Sure, the Finns had to be careful not to piss their powerful neighbor off. Even bought Soviet military hardware. But as long as the Finns remained neutral, the Soviets let them keep both their democracy and their capitalist economy.
So much for the myth of the implacable Muscovites who want to rule all of Eastern Europe.
On a more serious point, I'd wonder if Cold War Finland would not have been a good example for Ukraine in this era.
It certainly could. In fact, that was the situation prior to 2014. Russian businesses invested in Ukraine, there was ample trade, cheap gas. And the Ukrainians got to keep their independence.
In fact, you might say that the relationship was to the detriment of Russia. In the form of excessively cheap gas to keep the Hohols on side, and a dependence on Ukrainian industry. After 2014, Russia had to scramble to find new sources for engines and mikitary hardware parts, since they had largely kept the supply lines from the SovietUnion.

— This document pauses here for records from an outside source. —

Definition parse_match_pattern_atom : P Node :=
  let* children := collect_trivia [] in
  let* k := current_non_trivia_kind in
  let* children :=
    match k with
    | Some T_Ident =>
        let* children := push_node parse_type_path children in
        let* children := collect_trivia children in
        let* paren := at_kind T_LParen in
        if paren then
          let* children := push_bump children in
          let* children := collect_trivia children in
          let* children := push_expect T_Ident children in
          let* children := collect_trivia children in
          push_expect T_RParen children
        else
          let* brace := at_kind T_LBrace in
          if brace then
            let* children := push_bump children in
            let* children := collect_trivia children in
            push_expect T_RBrace children
          else ret children
    | Some T_Integer =>
        let* children := push_expect T_Integer children in
        let* children := collect_trivia children in
        let* range := at_kind T_DotDot in
        if range then
          let* children := push_expect T_DotDot children in
          let* children := collect_trivia children in
          push_expect T_Integer children
        else ret children
    | Some T_String => push_expect T_String children
    | Some T_KwTrue => push_expect T_KwTrue children
    | Some T_KwFalse => push_expect T_KwFalse children
    | Some T_Underscore => push_expect T_Underscore children
    | _ => push_bump children
    end in
  ret (Node_new N_MatchPattern children).

Definition parse_match_pattern : P Node :=
  let* children := collect_trivia [] in
  let* children := push_node parse_match_pattern_atom children in
  let* children := collect_trivia children in
  let* children := loop fuel (fun children =>
    let* pipe := at_kind T_Pipe in
    if pipe then
      let* children := push_bump children in
      let* children := collect_trivia children in
      let* children := push_node parse_match_pattern_atom children in
      let* children := collect_trivia children in
      ret (Continue children)
    else ret (Break children)) children in
  ret (Node_new N_MatchPattern children).

Definition parse_match_arm : P Node :=
  let* children := push_node parse_match_pattern [] in
  let* children := collect_trivia children in
  let* children := push_expect T_FatArrow children in
  let* children := collect_trivia children in
  let* brace := at_kind T_LBrace in
  if brace then
    let* children := push_node (rec CExprBody) children in
    ret (Node_new N_MatchArm children)
  else
    let* expr := rec (CExprBp 0) in
    ret (Node_new N_MatchArm
           (children ++ [Element_Node (Node_new N_Body [Element_Node expr])])).

Definition parse_match_expr : P Node :=
  let* children := collect_trivia [] in
  let* children := push_expect T_KwMatch children in
  let* children := collect_trivia children in
  let* children := push_node (rec (CExprBp 0)) children in
  let* children := collect_trivia children in
  let* children := push_expect T_LBrace children in
  let* children := collect_trivia children in
  let* children := loop fuel (fun children =>
    let* more := starts_match_pattern tokens in
    if more then
      let* children := push_node parse_match_arm children in
      let* children := collect_trivia children in
      let* comma := at_kind T_Comma in
      if comma then
        let* children := push_bump children in
        let* children := collect_trivia children in
        ret (Continue children)
      else ret (Break children)
    else ret (Break children)) children in
  let* children := push_expect T_RBrace children in
  ret (Node_new N_ExprMatch children).

(** [repeat_has_binding]: an identifier, then [in]. *)
Definition repeat_has_binding : P bool :=
  let* ident := at_kind T_Ident in
  if ident then
    let* l := ahead tokens in
    ret (match skip_trivia (drop 1 l) with t :: _ => kind_is T_KwIn t | [] => false end)
  else ret false.

Definition parse_repeat_expr : P Node :=
  let* children := collect_trivia [] in
  let* children := push_expect T_KwRepeat children in
  let* children := collect_trivia children in
  let* binding := repeat_has_binding in
  let* children :=
    (if binding then
      let* children := push_bump children in
      let* children := collect_trivia children in
      let* children := push_expect T_KwIn children in
      collect_trivia children
    else ret children) in
  let* children := push_node (rec (CExprBp 0)) children in
  let* children := collect_trivia children in
  let* children := push_node (rec CExprBody) children in
  ret (Node_new N_ExprRepeat children).

Definition parse_for_expr : P Node :=
  let* children := collect_trivia [] in
  let* children := push_expect T_KwFor children in
  let* children := collect_trivia children in
  let* children := push_expect T_Ident children in
  let* children := collect_trivia children in
  let* children := push_expect T_KwIn children in
  let* children := collect_trivia children in
  let* children := push_node (rec (CExprBp 0)) children in
  let* children := collect_trivia children in
  let* children := push_expect T_DotDot children in
  let* children := collect_trivia children in
  let* children := push_node (rec (CExprBp 0)) children in
  let* children := collect_trivia children in
  let* children := push_node (rec CExprBody) children in
  ret (Node_new N_ExprFor children).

Many people don't know that soviets' fears weren't completely baseless.
Viipuri massacre
Also the Finnish army planned several expeditions to capture more land near Petrograd during the civil war.
Aunus expedition
Viena expedition
Their fears were absolutely founded in fact. The Bolsheviks still remembered the Allied military expedition during the civil war, where the English straight up occupied parts of Russia.
Leaving Leningrad 20 miles from the border, a days march or a few hours drive by an armored column, was a significant worry.
Even if the Finns weren’t hostile, there was a real danger of Germany or the U.K. mounting an invasion of southern Finland and swoop across the border into some of the USSR’s most important industrial areas.
They swallow it because of pilpul's irresistably delicate scent wafts into the nostrils of the goy, the goy brain turns off whatever little processes it had going inside.
Also boomer brain worm.
Some folks were steeped in Cold War paranoia and Russophobia from an early age. The end of the Cold War, without TOTAL RUSSIAN DEFEAT felt like a wet fart to those people.
Sure, the western side sorta won the Cold War. But there was still a Russia left, rich in natural resources, and that can’t stand!